Remember, the resolution merely asks the Affirmative to prove the need for a reform. In a sense, the Aff plan is just a possibility that shows that we "should" do (whatever the resolution is.) So are counterplans and minor repairs. The fact that the Aff plan demonstrates a reason to adopt the resolution is not necessarily contingent upon whether the plan is "advocated" or merely "presented".
For my benefit (because I rewrote this post three times before deleting it all and starting over), I'm going to rephrase what you said. Hopefully it'll be accurate-- let me know if it's not.
The aff's goal is to uphold the resolution.
The aff upholds the resolution by proving a need for reform.
The negative's goal is to show the aff has not proved the need for reform.
The negative can show this by presenting hypothetical policy changes with which reform is not necessary.
My primary issue with the aforementioned logic stems from my position on fiat. Basically, advocacy grants fiat. Fiat is created because we want to debate about the actual issues at stake-- not the political possibility of X policy occurring. If there's no advocacy (e.g. if the team is not actually defending the merits of X policy), then there's no reason to grant fiat. If there's no reason to grant fiat, then we shouldn't do so because fiat contorts the world, which is a bad thing unless there is some legitimate reason to do so.

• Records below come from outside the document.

(** A method of the advisor: from the advisor and the answers still to come
    to a value, the advisor afterwards and the answers left, or to an
    exception and the advisor as it was when the exception left the method. *)
Definition M (A : Type) : Type := advisor -> script -> result A.

Definition ret {A} (a : A) : M A := fun st sc => Done a st sc.

Definition bind {A B} (m : M A) (k : A -> M B) : M B :=
  fun st sc =>
    match m st sc with
    | Done a st' rest => k a st' rest
    | Raised e st' => Raised e st'
    end.

Declare Scope advisor_scope.
Delimit Scope advisor_scope with advisor.
Notation "x <- m ;; k" := (bind m (fun x => k))
  (at level 100, m at next level, right associativity) : advisor_scope.
Notation "m ;;; k" := (bind m (fun _ => k))
  (at level 100, right associativity) : advisor_scope.
Local Open Scope advisor_scope.

(** A prompt as a method: it leaves the advisor alone. *)
Definition ask {A} (prompt : script -> option (A * script)) : M A :=
  fun st sc =>
    match prompt sc with
    | Some (a, rest) => Done a st rest
    | None => Raised KeyboardInterrupt st
    end.

(** [self.constraints.<field> = v] *)
Definition write (a : assignment) : M unit :=
  fun st sc =>
    Done tt (mkAdvisor (assign (constraints st) a) (context st) (slept_ms st)) sc.

(** [self.context[key] = b] *)
Definition note (key : string) (b : bool) : M unit :=
  fun st sc =>
    Done tt (mkAdvisor (constraints st) (<[key := b]> (context st)) (slept_ms st)) sc.

(** [time.sleep(ms / 1000)] *)
Definition sleep (ms : Z) : M unit :=
  fun st sc =>
    Done tt (mkAdvisor (constraints st) (context st) (slept_ms st + ms)) sc.

(** [self.constraints] *)
Definition read_constraints : M ServiceConstraints :=
  fun st sc => Done (constraints st) st sc.

(** [for _ in range(n): body] *)
Fixpoint repeat_times (n : nat) (body : M unit) : M unit :=
  match n with
  | O => ret tt
  | S n' => body ;;; repeat_times n' body
  end.

(** ** Blueprints *)

Module Pattern.
(** An entry of [blueprint['patterns']]. *)
Record t := mk {
  id : string;
  name : string;
  confidence : float;
  rationale : string
}.
End Pattern.

Module Artifact.
(** An entry of [blueprint['artifacts']]. *)
Record t := mk {
  type : string;
  path : string
}.
End Artifact.

Module Blueprint.
(** The dict returned by [_generate_blueprint_mock]. *)
Record t := mk {
  service_name : string;
  confidence : float;
  patterns : list Pattern.t;
  artifacts : list Artifact.t
}.
End Blueprint.

(** The three pattern dicts, in the order in which the generator appends
    them. A decimal literal denotes the nearest double, as in Python. *)
#[local] Set Warnings "-inexact-float".

Definition transactional_outbox : Pattern.t :=
  {| Pattern.id := "pattern-023";
     Pattern.name := "Transactional Outbox Pattern";
     Pattern.confidence := 0.92%float;
     Pattern.rationale := "Ensures atomic state changes with event publishing" |}.

Definition actor_mailbox_backpressure : Pattern.t :=
  {| Pattern.id := "pattern-001";
     Pattern.name := "Actor Mailbox Backpressure";
     Pattern.confidence := 0.95%float;
     Pattern.rationale := "Handles high load with graceful degradation" |}.

Definition opentelemetry_instrumentation : Pattern.t :=
  {| Pattern.id := "pattern-007";
     Pattern.name := "OpenTelemetry Instrumentation";
     Pattern.confidence := 0.98%float;
     Pattern.rationale := "Essential observability for all production services" |}.

Definition catalog : list Pattern.t :=
  [transactional_outbox; actor_mailbox_backpressure; opentelemetry_instrumentation].
(** C3.  For a differ entry that changes a list attribute the scheduler
    records the list head that governs the start of the range; when the
    new value is absent it records, after that, the list head that
    governs the position just after the block, and it puts the block in
    the refresh set exactly when the check of its paragraph shape asks
    for it.  So when [listItemId] is removed from a block between two
    list blocks, the run returns if the view is complete and the indents
    are valid, and in a run that returns the block that follows is
    recorded as a list head and handled by the walk from it, and the
    block itself is reconverted exactly when the check of its paragraph
    shape asks for it. *)
Theorem scan_attribute_change :
  (∀ st rangeStart key old new, key ∈ attributeNames →
     ssItemToListHead
       (scanEntry' st (DiffAttribute rangeStart key old new)) =
       match new with
       | Some _ =>
           findAndAddListHeadToMap d rangeStart (ssItemToListHead st)
       | None =>
           findAndAddListHeadToMap d (rangeStart + 1)
             (findAndAddListHeadToMap d rangeStart (ssItemToListHead st))
       end) ∧
  (∀ st rangeStart key old, key ∈ attributeNames →
     let st' := scanEntry' st (DiffAttribute rangeStart key old None) in
     ssItemsToRefresh st' =
       ssItemsToRefresh st
         ++ (if blockCheck rangeStart None then [rangeStart] else []) ∧
     ssChangedItems st' = ssChangedItems st) ∧
  (∀ q old, "listItemId"%string ∈ attributeNames →
     isListItemBlock d q = true →
     isListItemBlock d (S q) = false →
     isListItemBlock d (S (S q)) = true →
     (complete → valid →
      is_Some (reconvert [DiffAttribute (S q) "listItemId" old None])) ∧
     ∀ run,
       reconvert [DiffAttribute (S q) "listItemId" old None] = Some run →
       S (S q) ∈ srListHeads run ∧
       S (S q) ∈ srTrace run ∧
       (S q ∈ srReconverted run ↔ blockCheck (S q) None = true)).
Proof.
  assert (∀ st rangeStart key old new, key ∈ attributeNames →
     ssItemToListHead
       (scanEntry' st (DiffAttribute rangeStart key old new)) =
       match new with
       | Some _ =>
           findAndAddListHeadToMap d rangeStart (ssItemToListHead st)
       | None =>
           findAndAddListHeadToMap d (rangeStart + 1)
             (findAndAddListHeadToMap d rangeStart (ssItemToListHead st))
       end) as Hheads.
  { intros st rangeStart key old new Hkey%includes_true. simpl.
    rewrite Hkey. destruct new as [v|]; [done |].
    by destruct (blockCheck rangeStart None). }
  assert (∀ st rangeStart key old, key ∈ attributeNames →
     let st' := scanEntry' st (DiffAttribute rangeStart key old None) in
     ssItemsToRefresh st' =
       ssItemsToRefresh st
         ++ (if blockCheck rangeStart None then [rangeStart] else []) ∧
     ssChangedItems st' = ssChangedItems st) as Hitems.
  { intros st rangeStart key old Hkey%includes_true. simpl.
    rewrite Hkey. destruct (blockCheck rangeStart None); simpl;
      [done | by rewrite app_nil_r]. }
  split; [done |]. split; [done |].
  intros q old Hkey Hq Hblock Hnext.
  split; [intros Hview Hvalid; by apply reconvertItemsOnDataChange_total |].
  intros run Hrun.
  apply reconvertItemsOnDataChange_spec in Hrun
    as (Hh & Hrec & added & walks & Hits & Htrace & Hwalks & Hadded).
  change (scanChanges' [DiffAttribute (S q) "listItemId" old None])
    with (scanEntry' (mkScanState [] [] ∅)
            (DiffAttribute (S q) "listItemId" old None))
    in Hh, Hits, Hwalks.
  destruct (Hitems (mkScanState [] [] ∅) (S q) "listItemId"%string old Hkey)
    as [Hits' _].
  rewrite Hits' in Hits. cbn [ssItemsToRefresh] in Hits.
  rewrite Hheads in Hh by done. cbn [ssItemToListHead] in Hh.
  destruct (findAndAddListHeadToMap_after_list_block q Hq)
    as [listHead HlistHead].
  rewrite HlistHead in Hh.
  replace (S q + 1)%nat with (S (S q)) in Hh by lia.
  rewrite findAndAddListHeadToMap_new_head in Hh by done.
  cbn [mapSet] in Hh. rewrite bool_decide_eq_false_2 in Hh by lia.
  cbn [mapValues fmap list_fmap snd] in Hh.
  rewrite Hh in Hwalks |- *.
  split; [right; left |].
  pose proof (walk_elements_are_list_blocks _ _ _ (S q) Hwalks) as Hli.
  apply Forall2_cons_inv_l in Hwalks as (walk1 & walks' & _ & Hwalks & ->).
  apply Forall2_cons_inv_l in Hwalks
    as (walk2 & walks'' & [pushed Hwalk2] & Hnil & ->).
  apply Forall2_nil_inv_l in Hnil as ->.
  split.
  - rewrite Htrace. simpl. rewrite app_nil_r. apply elem_of_app. right.
    apply collectListItemsToRefresh_spec in Hwalk2 as (_ & _ & Hhead & _).
    by apply Hhead.
  - rewrite Hrec, elem_of_setOfArray, Hits, elem_of_app.
    split.
    + intros [Hscanned | Hwalked].
      * destruct (blockCheck (S q) None); [done |].
        by apply not_elem_of_nil in Hscanned.
      * apply Hadded, Hli in Hwalked. congruence.
    + intros ->. left. apply list_elem_of_here.
Qed.
(** * Loan, DCB and deposit calculators: the arithmetic core

    The three pages of the application (the term-loan calculator, the
    Demand / Collection / Balance calculator and the term-deposit
    calculator) each compute their figures inside one event handler.
    This development embeds those handlers and states the properties of
    the amortization schedule, of the DCB aggregates and of the deposit
    figures.

    Numbers.  A JavaScript [number] is modelled by [JS.number]: an exact
    rational, or one of the three special values [+Infinity],
    [-Infinity] and [NaN], with the IEEE-754 rules for how the special
    values arise (division by zero, [Infinity - Infinity], ...) and
    propagate.  Rounding of finite results is left out: a finite result
    is the exact rational.  Zero is unsigned and behaves as [+0], which
    is what [x - x] evaluates to.  Where rounding decides the outcome,
    the loan page is embedded once more over the binary64 numbers
    themselves ([Binary64]).

    Library code.  [Math.pow] and the three [date-fns] functions the
    handlers call are not part of the sources; they are interfaces
    ([MathLib], [DateFns]) with one instance each. *)

From Stdlib Require Import ZArith QArith Qcanon Qcabs List String Bool Lia Lqa.
From Stdlib Require PrimFloat.
Import ListNotations.

Local Open Scope Z_scope.

(* ------------------------------------------------------------------ *)
(** ** Numbers *)

Module JS.

Inductive number : Type :=
| Fin (q : Qc)
| PInf
| NInf
| NaN.

Definition ofZ (z : Z) : number := Fin (Q2Qc (inject_Z z)).

Definition ofQ (q : Q) : number := Fin (Q2Qc q).

Definition neg (a : number) : number :=
  match a with
  | Fin x => Fin (- x)%Qc
  | PInf => NInf
  | NInf => PInf
  | NaN => NaN
  end.

Definition add (a b : number) : number :=
  match a, b with
  | NaN, _ | _, NaN => NaN
  | Fin x, Fin y => Fin (x + y)%Qc
  | PInf, NInf | NInf, PInf => NaN
  | PInf, _ | _, PInf => PInf
  | NInf, _ | _, NInf => NInf
  end.

Definition sub (a b : number) : number := add a (neg b).

(** The sign of [x] selects among the three outcomes of a product or a
    quotient that involves an infinity or a zero divisor. *)
Definition by_sign (x : Qc) (neg_case zero_case pos_case : number) : number :=
  match (x ?= Q2Qc 0)%Qc with
  | Lt => neg_case
  | Eq => zero_case
  | Gt => pos_case
  end.

Definition mul (a b : number) : number :=
  match a, b with
  | NaN, _ | _, NaN => NaN
  | Fin x, Fin y => Fin (x * y)%Qc
  | Fin x, PInf | PInf, Fin x => by_sign x NInf NaN PInf
  | Fin x, NInf | NInf, Fin x => by_sign x PInf NaN NInf
  | PInf, PInf | NInf, NInf => PInf
  | PInf, NInf | NInf, PInf => NInf
  end.

Definition div (a b : number) : number :=
  match a, b with
  | NaN, _ | _, NaN => NaN
  | Fin x, Fin y =>
      by_sign y (Fin (x / y)%Qc) (by_sign x NInf NaN PInf) (Fin (x / y)%Qc)
  | Fin _, PInf | Fin _, NInf => Fin (Q2Qc 0)
  | PInf, Fin y => by_sign y NInf PInf PInf
  | NInf, Fin y => by_sign y PInf NInf NInf
  | PInf, PInf | PInf, NInf | NInf, PInf | NInf, NInf => NaN
  end.

(** [a < b], [a <= b], [a > b] and [a !== b]; every comparison with
    [NaN] but [!==] is false. *)
Definition lt (a b : number) : bool :=
  match a, b with
  | NaN, _ | _, NaN => false
  | Fin x, Fin y => match (x ?= y)%Qc with Lt => true | _ => false end
  | NInf, Fin _ | NInf, PInf | Fin _, PInf => true
  | _, _ => false
  end.

Definition le (a b : number) : bool :=
  match a, b with
  | NaN, _ | _, NaN => false
  | Fin x, Fin y => match (x ?= y)%Qc with Gt => false | _ => true end
  | NInf, _ | _, PInf => true
  | _, _ => false
  end.

Definition gt (a b : number) : bool := lt b a.

Definition strict_ne (a b : number) : bool :=
  match a, b with
  | NaN, _ | _, NaN => true
  | Fin x, Fin y => negb (Qc_eq_bool x y)
  | PInf, PInf | NInf, NInf => false
  | _, _ => true
  end.

(** Truthiness of a number: [NaN] and zero are falsy. *)
Definition truthy (a : number) : bool :=
  match a with
  | NaN => false
  | Fin x => negb (Qc_eq_bool x (Q2Qc 0))
  | _ => true
  end.

(** [a || 0] *)
Definition orZero (a : number) : number :=
  if truthy a then a else ofZ 0.

(** [Math.max(a, b)] *)
Definition Math_max (a b : number) : number :=
  match a, b with
  | NaN, _ | _, NaN => NaN
  | _, _ => if lt a b then b else a
  end.

Definition isFinite (a : number) : bool :=
  match a with Fin _ => true | _ => false end.

(** Decidable equality of numbers, for evaluating closed statements. *)
Definition eqb (a b : number) : bool :=
  match a, b with
  | Fin x, Fin y => Qc_eq_bool x y
  | PInf, PInf | NInf, NInf | NaN, NaN => true
  | _, _ => false
  end.

(** The exact value of [Math.pow] at a finite base and an integer
    exponent. *)
Definition powZ (x : Qc) (k : Z) : number :=
  if k <? 0 then div (ofZ 1) (Fin (x ^ Z.to_nat (- k))%Qc)
  else Fin (x ^ Z.to_nat k)%Qc.

End JS.

Import JS.

Declare Scope js_scope.
Delimit Scope js_scope with js.
Bind Scope js_scope with number.
Infix "+" := add : js_scope.
Infix "-" := sub : js_scope.
Infix "*" := mul : js_scope.
Infix "/" := div : js_scope.
Infix "<" := lt : js_scope.
Infix "<=" := le : js_scope.
Infix ">" := gt : js_scope.
Coercion ofZ : Z >-> number.

(* ------------------------------------------------------------------ *)
(** ** Library interfaces *)

(** [Math.pow].  ECMAScript leaves its value implementation-approximated;
    the interface fixes it where the exact result is rational: at a
    finite base and an integer exponent. *)
Class MathLib : Type := {
  Math_pow : number -> number -> number;
  Math_pow_integer : forall (x : Qc) (k : Z), Math_pow (Fin x) (ofZ k) = powZ x k
}.

(** The [date-fns] functions used by the handlers, and [<=] on [Date]
    objects. *)
Class DateFns : Type := {
  Date : Type;
  addMonths : Date -> Z -> Date;
  differenceInDays : Date -> Date -> Z;
  date_le : Date -> Date -> bool
}.

(* ------------------------------------------------------------------ *)
(** ** Instances of the library interfaces *)

(** [Math.pow] wherever ECMAScript fixes its value or the exact value is
    rational.  At a positive finite base and a finite exponent that is
    not an integer the exact value is irrational in general and has no
    representative in [number]; this instance returns [NaN] there, and
    no statement below evaluates it at such arguments. *)
Module ExactPow.

Definition is_integer (y : Qc) : bool := Pos.eqb (Qden (this y)) 1.

Definition is_odd_integer (y : Qc) : bool :=
  is_integer y && Z.odd (Qnum (this y)).

Definition abs_vs_one (x : Qc) : comparison := (Qcabs x ?= Q2Qc 1)%Qc.

Definition pow (b e : number) : number :=
  match e with
  | NaN => NaN
  | Fin y =>
      if Qc_eq_bool y (Q2Qc 0) then ofZ 1
      else
        match b with
        | NaN => NaN
        | Fin x => if is_integer y then powZ x (Qnum (this y)) else NaN
        | PInf => by_sign y (ofZ 0) (ofZ 1) PInf
        | NInf =>
            by_sign y (ofZ 0) (ofZ 1) (if is_odd_integer y then NInf else PInf)
        end
  | PInf =>
      match b with
      | NaN => NaN
      | Fin x =>
          match abs_vs_one x with Gt => PInf | Eq => NaN | Lt => ofZ 0 end
      | _ => PInf
      end
  | NInf =>
      match b with
      | NaN => NaN
      | Fin x =>
          match abs_vs_one x with Gt => ofZ 0 | Eq => NaN | Lt => PInf end
      | _ => ofZ 0
      end
  end.

End ExactPow.

(** Calendar dates at local midnight, which is what the date fields of
    the pages hold. *)
Module Calendar.

(** [month] counts from 0, as [getMonth] does. *)
Record date : Type := mkDate { year : Z; month : Z; day : Z }.

Definition is_leap (y : Z) : bool :=
  ((y mod 4 =? 0) && negb (y mod 100 =? 0)) || (y mod 400 =? 0).

Definition daysInMonth (y m : Z) : Z :=
  if m =? 1 then (if is_leap y then 29 else 28)
  else if (m =? 3) || (m =? 5) || (m =? 8) || (m =? 10) then 30
  else 31.

(** Modelled from the spec: [addMonths] of date-fns, which the sources
    only import.  "Calendar month arithmetic: preserves day-of-month
    where valid, clamps to month-end otherwise". *)
Definition addMonths (d : date) (amount : Z) : date :=
  let t := year d * 12 + month d + amount in
  let y := t / 12 in
  let m := t mod 12 in
  mkDate y m (Z.min (day d) (daysInMonth y m)).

Thus, because a non-advocated hypothetical MR has no fiat, all you're saying is that it's a possibility in the status quo-- not an actuality. The affirmative still has proven a need for change because we can't assume the minor repair would go into effect without fiat, and the neg would need to advocate for it-- not just propose it hypothetically.
(I think I finally explained it properly, the fourth time I rewrote this post... but if it doesn't make sense, let me know and I'll give it another shot.)